Task description. Where the records hold the string "that", show the whole line it sits on.

====== Data provided ======

(* ===== verification/_CoqProject ===== *)
-Q . S2P
Prelude.v
GoStrings.v
Float.v
GoParse.v
Store.v
Request.v
Limiter.v
Engine.v
Guarantees.v
Redis.v
RedisStore.v
TokenBucket.v
Quota.v
TokenQuota.v
NetIP.v
Keyer.v
HttpApi.v
Mux.v
Observability.v
ConfigEnv.v
ConfigFile.v
ConfigBuild.v
Wiring.v
Service.v
Breaker.v
BlockCache.v
Blocks.v
Chain.v
Fake.v
Program.v
Process.v
Concurrent.v
Accounts.v
Ledgers.v
Fleet.v
Outage.v
#[global] Program Instance sim_clock_lawful : LawfulClock sim_clock :=
  {| instant := sim_instant;
     clock_ok := fun c => 0 < sim_instant c /\ 0 <= sim_step c |}.
Next Obligation. intros [i d] t s' [??] [= <- <-]. simpl in *. lia. Qed.
Next Obligation. intros [i d] [??]. done. Qed.

(** ** Tactics *)

(** Unfold the plumbing of [GoM] in the goal. *)
Ltac go_unfold :=
  unfold gbind, gret, gpanic, grecover, on_own, on_inner, get_own, put_own in *;
  cbn beta iota zeta in *.

(** Split every scrutinee of the goal, keeping the equations. *)
Ltac go_cases := repeat (case_match; simplify_eq/=).

(** Show totality of a handler: split its binds and its branches. *)
Ltac solve_total := repeat first [case_match | apply _ | apply total_bind | intros ?].

(** Show that a handler keeps a predicate: as [solve_total]. *)
Ltac solve_preserves := repeat first [case_match | apply _ | apply preserves_bind | intros ?].
(** One limiter on its own: skipped by scope, by inactivity or by its keyer, or
    put to the store. *)
Definition consult (l : Limiter) : GoM (frame * S) answer :=
  let! req := get_req in
  if negb (Applies l (Path req) (Method req)) || negb (Active l) then gret Skipped
  else
    let! (bkt, ok) := bucket l in
    if negb ok then gret Skipped
    else
      let! (res, err) := apply st l bkt in
      match err with
      | Some e =>
          let! _ := emit (LogStoreError (Limiter_Name l) (truncate bkt) e) in
          gret (Failed e)
      | None => gret (Answered res)
      end.

(** Consulting a list: limiters are taken in order, until one that is enforced
    answers "blocked". *)
Inductive consults : list Limiter -> frame * S -> transcript -> frame * S -> Prop :=
| consults_nil fs : consults [] fs [] fs
| consults_skip l ls fs fs1 tr fs2 :
    consult l fs = (Returns Skipped, fs1) -> consults ls fs1 tr fs2 ->
    consults (l :: ls) fs tr fs2
| consults_fail l ls fs e fs1 tr fs2 :
    consult l fs = (Returns (Failed e), fs1) -> consults ls fs1 tr fs2 ->
    consults (l :: ls) fs ((l, inl e) :: tr) fs2
| consults_pass l ls fs res fs1 tr fs2 :
    consult l fs = (Returns (Answered res), fs1) ->
    verdict_of l (inr res) <> VerdictBlocked -> consults ls fs1 tr fs2 ->
    consults (l :: ls) fs ((l, inr res) :: tr) fs2
| consults_block l ls fs res fs1 :
    consult l fs = (Returns (Answered res), fs1) ->
    verdict_of l (inr res) = VerdictBlocked ->
    consults (l :: ls) fs [(l, inr res)] fs1.

End consult.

======

Reply.
(** Show that a handler keeps a predicate: as [solve_total]. *)
(** Consulting a list: limiters are taken in order, until one that is enforced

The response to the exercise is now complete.